Back in the day, the prevailing wisdom was you did not praise kids often because this praise would lead to arrogance. This lead to a pendulum swing in the other direction, praising kids for every little thing so they end up with good self esteem. Part of the switch in thought can be attributed to the work Carol Dweck has done on the subject of mindsets. Forty years ago, she started exploring the idea each of us toggles, to one degree or another, between a fixed mindset and a growth mindset.
The fixed mindset is characterized by the belief that we are born with a certain set of skills and we are either naturally good at something or we are not. Having to work hard to improve at something, therefore is evidence we are not naturally gifted at that activity and we will never be good at it.
The growth mindset, on the other hand, is characterized by the belief that focused, hard work helps us to improve. We may not be good at an activity right off the bat but improvements can be make through increasing our effort and attention on that skill.
Dweck’s research has shown kids with a predominately growth oriented mindset will choose to working many minutes longer to solve a difficult problem and see challenging problems as a means to improve even when they are unsuccessful in solving them.
From a teaching, coaching, or parenting perspective, we want our kids to grow up with a growth mindset. Her research indicates a very particular type of praise can lead to reinforcing this growth mindset: praise for hard work… in the context of working toward a very specific goal or outcome.
Recently, Dweck has written about her experience with her work being misinterpreted. Her original dictate about praise has been shorten, as often happens, to the idea that hard work = success and may have played into the concept of “show up, work hard, we are all winners”. When, as most adults know, you have to have things to show for your hard work to mean something.
This returns the ball right back into our court. We need to reevaluate how we are encouraging and praising our kids. Are we saying things like, “Nice work during dribbling drills today!” or are we targeting the learning they are achieving through their hard work, “Nice work on your dribbling drills today. Your ball handling has improved even since our last game.”

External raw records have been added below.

(** What is stored is the quotient of the sum by the length, so it is as near
    to it as any rounding of the division asks. *)
Lemma average_near_quotient success rt c :
  let ring := responseTimes (recordRequest success rt c) in
  let quotient :=
    (inject_Z (foldr Z.add 0%Z ring) / inject_Z (Z.of_nat (length ring)))%Q in
  (Qabs (averageResponseTime (metrics (recordRequest success rt c)) - quotient)
   <= (1 # 2 ^ 53) * Qabs quotient)%Q.
Proof.
  cbn zeta. rewrite average_recordRequest. unfold mean.
  rewrite reduce_add_foldr.
  set (q := (inject_Z _ / inject_Z _)%Q).
  assert (Hz : (q - q == 0)%Q) by ring.
  rewrite (Qabs_wd _ _ Hz). change (Qabs 0) with 0%Q.
  apply Qmult_le_0_compat; [done|apply Qabs_nonneg].
Qed.

(** C8.  [recordRequest] adds one to the total and to exactly one of the
    success and failure counters; the ring of response times holds the most
    recent samples, at most 1000, in arrival order (the oldest leaves first);
    the reported average is the sum of the ring as it stands divided by its
    length.  The quotient is written out here, and the average is within the
    rounding of that one division of it (a relative error of 2^-53, for
    samples below 2^43 ms, whose sum the code computes exactly).  After 1001
    samples the ring is the last 1000 of them and the average is their sum
    divided by 1000: the first sample no longer contributes. *)
Theorem recordRequest_counts_ring_mean :
  ∀ (history : list (bool * Z)) (success : bool) (responseTime : Z),
    let c := feed history new in
    let c' := recordRequest success responseTime c in
    let ring := responseTimes c' in
    totalRequests (metrics c') = totalRequests (metrics c) + 1
    ∧ successfulRequests (metrics c')
      = successfulRequests (metrics c) + (if success then 1 else 0)
    ∧ failedRequests (metrics c')
      = failedRequests (metrics c) + (if success then 0 else 1)
    ∧ ring = drop (length history + 1 - 1000) (history.*2 ++ [responseTime])
    ∧ (length ring ≤ 1000)%nat
    ∧ (Forall (fun x => Z.abs x <= 2 ^ 43) ring →
       (Qabs (averageResponseTime (metrics c')
              - inject_Z (foldr Z.add 0%Z ring)
                / inject_Z (Z.of_nat (length ring)))
        <= (1 # 2 ^ 53)
           * Qabs (inject_Z (foldr Z.add 0%Z ring)
                   / inject_Z (Z.of_nat (length ring))))%Q)
    ∧ (∀ first rest,
         history ++ [(success, responseTime)] = first :: rest →
         length rest = 1000%nat →
         Forall (fun x => Z.abs x <= 2 ^ 43) rest.*2 →
         ring = rest.*2
         ∧ (Qabs (averageResponseTime (metrics c')
                  - inject_Z (foldr Z.add 0%Z rest.*2) / inject_Z 1000)
            <= (1 # 2 ^ 53)
               * Qabs (inject_Z (foldr Z.add 0%Z rest.*2) / inject_Z 1000))%Q).
Proof.
  intros history success rt c c' ring.
  assert (Hring : ring
                  = drop (length history + 1 - 1000) (history.*2 ++ [rt])).
  { subst ring c' c. rewrite <- (feed_snoc history (success, rt)).
    by rewrite responseTimes_feed, length_app, fmap_app. }
  assert (Havg := average_near_quotient success rt c). cbn zeta in Havg.
  fold c' in Havg. fold ring in Havg.
  assert (Hlast : ∀ first rest,
            history ++ [(success, rt)] = first :: rest →
            length rest = 1000%nat → ring = rest.*2).
  { intros first rest H Hlen. rewrite Hring.
    change [rt] with ([(success, rt)].*2). rewrite <- fmap_app, H.
    replace (length history + 1 - 1000)%nat with 1%nat; [done|].
    apply (f_equal length) in H. rewrite length_app in H. cbn in H. lia. }
  assert (Hcount : metrics c' = set_average (mean ring)
                                 (count_request success (metrics c)))
    by apply counters_recordRequest.
  split; [rewrite Hcount; cbn; lia|].
  split; [rewrite Hcount; cbn; destruct success; lia|].
  split; [rewrite Hcount; cbn; destruct success; lia|].
  split; [exact Hring|].
  split; [rewrite Hring, length_drop, length_app, length_fmap; cbn; lia|].
  split; [intros _; exact Havg|].
  intros first rest H Hlen _. split; [by apply (Hlast first)|].
  rewrite (Hlast first rest) in Havg by done.
  rewrite length_fmap in Havg. by replace (length rest) with 1000%nat in Havg.
Qed.
(** The caller of [Database] converts the same texts with [int] and [float]
    and makes no call when a text is not a number. *)
Definition db_aplicar (ahora : string) (op : Operacion) (t : Database.Tabla R)
    : Database.Tabla R * Observacion R :=
  match op with
  | OpInsertar n tc tp cat =>
      match py_int tc, py_float tp with
      | Some c, Some p =>
          let '(r, t') := Database.insertar_producto ahora n (r_de_entero c) p cat t in
          (t', Exito (Database.success r))
      | _, _ => (t, Exito false)
      end
  | OpActualizar n tc =>
      match py_int tc with
      | Some c =>
          let '(r, t') :=
            Database.actualizar_producto ahora n (Some (r_de_entero c)) None t in
          (t', Exito (Database.success r))
      | None => (t, Exito false)
      end
  | OpBorrar n =>
      let '(r, t') := Database.borrar_producto n t in
      (t', Exito (Database.success r))
  | OpListar =>
      (t, Nombres (map (@Database.l_nombre R) (Database.listar_productos t)))
  | OpStockBajo =>
      (t, Nombres (map (@Database.b_nombre R) (Database.obtener_productos_bajos t)))
  | OpCostoTotal =>
      (t, Total (Database.total (Database.calcular_costo_total t)))
  end.

Fixpoint correr_bot (ops : list (string * Operacion)) (s : Bot.Sesion R)
    : list (Observacion R) :=
  match ops with
  | [] => []
  | (ahora, op) :: ops' =>
      let '(s', o) := bot_aplicar ahora op s in o :: correr_bot ops' s'
  end.

Fixpoint correr_db (ops : list (string * Operacion)) (t : Database.Tabla R)
    : list (Observacion R) :=
  match ops with
  | [] => []
  | (ahora, op) :: ops' =>
      let '(t', o) := db_aplicar ahora op t in o :: correr_db ops' t'
  end.

(** An operation both backends treat alike on the table [t]: an insertion
    names no product of [t], and no number is negative. *)
Definition admisible (t : Database.Tabla R) (op : Operacion) : Prop :=
  match op with
  | OpInsertar n tc tp cat =>
      Database.seleccionar n t = None
      /\ (forall c, py_int tc = Some c -> (0 <= c)%Z)
      /\ (forall p, py_float tp = Some p -> r_ltb p r_cero = false)
  | OpActualizar n tc => forall c, py_int tc = Some c -> (0 <= c)%Z
  | _ => True
  end.

Fixpoint admisibles (ops : list (string * Operacion)) (t : Database.Tabla R) : Prop :=
  match ops with
  | [] => True
  | (ahora, op) :: ops' =>
      admisible t op /\ admisibles ops' (fst (db_aplicar ahora op t))
  end.

End Clientes.

(** The same observation up to the order of the names. *)
Inductive obs_equiv {R : Type} : Observacion R -> Observacion R -> Prop :=
| equiv_exito b : obs_equiv (Exito b) (Exito b)
| equiv_nombres l l' : Permutation l l' -> obs_equiv (Nombres l) (Nombres l')
| equiv_total x : obs_equiv (Total x) (Total x).

(** A product of the document and a row of the table that hold the same
    record. *)
Definition mismo_registro (kv : string * Bot.Producto Q) (f : Database.Fila Q) : Prop :=
  fst kv = Database.nombre f
  /\ exists c ci,
       Bot.cantidad (snd kv) = Some c
       /\ Bot.cantidad_inicial (snd kv) = Some ci
       /\ Database.cantidad f = inject_Z c
       /\ Database.cantidad_inicial f = inject_Z ci
       /\ Bot.precio (snd kv) = Some (Database.precio f)
       /\ Bot.categoria (snd kv) = Some (Database.categoria f).

(** The document and the table hold the same records in the same storage
    order, under distinct names. *)
Definition corresponde (inv : Bot.Inventario Q) (t : Database.Tabla Q) : Prop :=
  Forall2 mismo_registro inv (Database.filas t) /\ NoDup (map fst inv).

(* ------------------------------------------------------------------ *)
(** ** Concrete runs *)

(** [/start], then "banana" and "arroz" are inserted in that order. *)
Definition sesion_banana_arroz : Bot.Sesion Q :=
  Eval vm_compute in
  fst (Bot.ejecutar (H0 := builtins_decimales)
         ((("t0", Bot.Comando "start") :: guion_insertar "t1" "banana" "5" "0.50" "Frutas")
          ++ guion_insertar "t2" "arroz" "100" "1.20" "Granos")
         sesion_nueva).

(** [/start]; "arroz" is inserted with 10 and updated to 1; "frijol" is
    inserted with 10 and updated to 0. *)
Definition sesion_arroz_frijol : Bot.Sesion Q :=
  Eval vm_compute in
  fst (Bot.ejecutar (H0 := builtins_decimales)
         ((("t0", Bot.Comando "start") :: guion_insertar "t1" "arroz" "10" "1.20" "Granos")
          ++ guion_actualizar "t2" "arroz" "1"
          ++ guion_insertar "t3" "frijol" "10" "0.80" "Legumbres"
          ++ guion_actualizar "t4" "frijol" "0")
         sesion_nueva).

(** [/start], then "hilo" is inserted with quantity 1 and price 0.001. *)
Definition sesion_hilo : Bot.Sesion Q :=
  Eval vm_compute in
  fst (Bot.ejecutar (H0 := builtins_decimales)
         (("t0", Bot.Comando "start") :: guion_insertar "t1" "hilo" "1" "0.001" "Merceria")
         sesion_nueva).

(** A context in the middle of the insert flow: the draft holds the name
    only, and there is no document yet. *)
Definition ctx_con_borrador : Bot.Contexto Q :=
  {| Bot.user_data :=
       {| Bot.nuevo_producto :=
            Some {| Bot.nombre := "arroz"; Bot.cantidad := None;
                    Bot.cantidad_inicial := None; Bot.precio := None;
                    Bot.categoria := None; Bot.fecha_creacion := None |};
          Bot.producto_actualizar := None |};
     Bot.archivo := Bot.Ausente |}.

(** "arroz" is created with 100 and updated to 8; "vacio" is created with
    quantity 0. *)
Definition tabla_arroz_vacio : Database.Tabla Q :=
  Eval vm_compute in
  let t1 := snd (Database.insertar_producto "t1" "arroz" (100 # 1) (12 # 10) "Granos"
                   Database.init_db) in
  let t2 := snd (Database.actualizar_producto "t2" "arroz" (Some (8 # 1)) None t1) in
  snd (Database.insertar_producto "t3" "vacio" 0 (1 # 1) "General" t2).

(** "vacio" is created with quantity 0; "harina" is created with 100 and
    then updated to -5. *)
Definition tabla_con_negativo : Database.Tabla Q :=
  Eval vm_compute in
  let t1 := snd (Database.insertar_producto "t1" "vacio" 0 (1 # 1) "General"
                   Database.init_db) in
  let t2 := snd (Database.insertar_producto "t2" "harina" (100 # 1) (2 # 1) "Granos" t1) in
  snd (Database.actualizar_producto "t3" "harina" (Some (- (5 # 1))) None t2).

(** In binary64: "clavo" is created with quantity 1 and price 0.005. *)
Definition tabla_clavo : Database.Tabla float :=
  Eval vm_compute in
  snd (Database.insertar_producto "t1" "clavo" 1%float 0.005%float "Ferreteria"
         Database.init_db).

(** [/start] was sent and there is no document yet. *)
Definition sesion_menu {R} : Bot.Sesion R :=
  sesion_en Bot.MENU {| Bot.user_data := Bot.user_data_vacio;
                        Bot.archivo := Bot.Ausente |}.

(** "banana" and "arroz" are inserted, then the store is listed. *)
Definition ops_banana_arroz : list (string * Operacion) :=
  [("t1", OpInsertar "banana" "5" "0.50" "Frutas");
   ("t2", OpInsertar "arroz" "100" "1.20" "Granos");
   ("t3", OpListar)].

(** "arroz" is inserted twice. *)
Definition ops_duplicado : list (string * Operacion) :=
  [("t1", OpInsertar "arroz" "100" "1.20" "Granos");
   ("t2", OpInsertar "arroz" "7" "9.99" "Otros")].

(** "arroz" is inserted and then updated to -5. *)
Definition ops_negativo : list (string * Operacion) :=
  [("t1", OpInsertar "arroz" "100" "1.20" "Granos");
   ("t2", OpActualizar "arroz" "-5")].

(* ------------------------------------------------------------------ *)
(** ** Sequences of calls of [Database] *)

(** A call of one of the three mutating methods, with its arguments and,
    where the method reads the clock, the time it reads. *)
Inductive Llamada (R : Type) :=
| LlInsertar (ahora n : string) (c p : R) (cat : string)
| LlActualizar (ahora n : string) (c p : option R)
| LlBorrar (n : string).
Arguments LlInsertar {R} ahora n c p cat.
Arguments LlActualizar {R} ahora n c p.
Arguments LlBorrar {R} n.

Definition llamar {R} (l : Llamada R) (t : Database.Tabla R)
    : Database.Resultado R * Database.Tabla R :=
  match l with
  | LlInsertar ahora n c p cat => Database.insertar_producto ahora n c p cat t
  | LlActualizar ahora n c p => Database.actualizar_producto ahora n c p t
  | LlBorrar n => Database.borrar_producto n t
  end.

Fixpoint llamar_todas {R} (ls : list (Llamada R)) (t : Database.Tabla R)
    : Database.Tabla R :=
  match ls with
  | [] => t
  | l :: ls' => llamar_todas ls' (snd (llamar l t))
  end.

(** The names are distinct, the ids grow along the rows, and no id exceeds
    the AUTOINCREMENT counter. *)
Definition tabla_consistente {R} (t : Database.Tabla R) : Prop :=
  NoDup (map (@Database.nombre R) (Database.filas t))
  /\ StronglySorted Z.lt (map (@Database.id R) (Database.filas t))
  /\ Forall (fun f => (Database.id f <= Database.secuencia t)%Z) (Database.filas t).

(* ------------------------------------------------------------------ *)
(** ** Exceptions in the conversation *)

(** Whether the handler selected for an update raises. *)
Definition lanza {R} `{Aritmetica R} `{Builtins R} (ahora : string) (u : Bot.Entrada)
    (s : Bot.Sesion R) : bool :=
  match Bot.seleccionar_manejador ahora u s with
  | Some h => match Bot.retorno (h (Bot.ctx_sesion s)) with
              | Bot.Lanza _ => true
              | Bot.Valor _ => false
              end
  | None => false
  end.

(** A record with the keys the reports index. *)
Definition producto_completo {R} (p : Bot.Producto R) : Prop :=
  Bot.cantidad p <> None /\ Bot.precio p <> None /\ Bot.categoria p <> None.

(** What the handler of a state indexes in [user_data] is there. *)
Definition borrador_listo {R} (e : Bot.Estado) (ctx : Bot.Contexto R) : Prop :=
  match e with
  | Bot.INSERTAR_CANTIDAD => Bot.nuevo_producto (Bot.user_data ctx) <> None
  | Bot.INSERTAR_PRECIO =>
      exists b, Bot.nuevo_producto (Bot.user_data ctx) = Some b
                /\ Bot.cantidad b <> None
  | Bot.INSERTAR_CATEGORIA =>
      exists b, Bot.nuevo_producto (Bot.user_data ctx) = Some b
                /\ Bot.cantidad b <> None /\ Bot.precio b <> None
  | Bot.ACTUALIZAR_CANTIDAD =>
      exists n, Bot.producto_actualizar (Bot.user_data ctx) = Some n
                /\ Bot.dict_get n (Bot.cargar_inventario (Bot.archivo ctx)) <> None
  | _ => True
  end.

(** Every record of the document is complete, and the state of the
    conversation has its draft. *)
Definition sesion_coherente {R} (s : Bot.Sesion R) : Prop :=
  Forall (fun kv => producto_completo (snd kv))
         (Bot.cargar_inventario (Bot.archivo (Bot.ctx_sesion s)))
  /\ match Bot.estado s with
     | Some e => borrador_listo e (Bot.ctx_sesion s)
     | None => True
     end.

(** The texts a state of the flows answers with its error message, and
    that message. *)
Definition rechazado {R} `{Aritmetica R} `{Builtins R} (e : Bot.Estado)
    (ctx : Bot.Contexto R) (texto : string) : Prop :=
  match e with
  | Bot.INSERTAR_CANTIDAD | Bot.ACTUALIZAR_CANTIDAD =>
      match py_int texto with
      | Some c => (c < 0)%Z
      | None => True
      end
  | Bot.INSERTAR_PRECIO =>
      match py_float texto with
      | Some p => r_ltb p r_cero = true
      | None => True
      end
  | Bot.ACTUALIZAR_SELECCION | Bot.BORRAR_SELECCION =>
      Bot.dict_get texto (Bot.cargar_inventario (Bot.archivo ctx)) = None
  | _ => False
  end.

At first glance, the extra words may not seems to add that much to the conversation. When taken from the child’s perspective, however, you have just given them a context for their praise. You have told them what they are doing well (hard work on the drills) and you have provided them with the outcome of their hard work (which is the focus of the drill anyway).
Kids repeat what they are praised for. if you praise them for hard work, they are going to focus on giving intensity to the task you assign. But you do not want them running around working up a sweat, you want them improving discreet skills, right? Praise that outcome, when you see it. Give them a focus for their hard work. It may take a little practice on your part, but you will be reinforcing the idea they improve at what they focus on. A little tweak on your part can bring us closer to the intent of Dweck’s research based finding.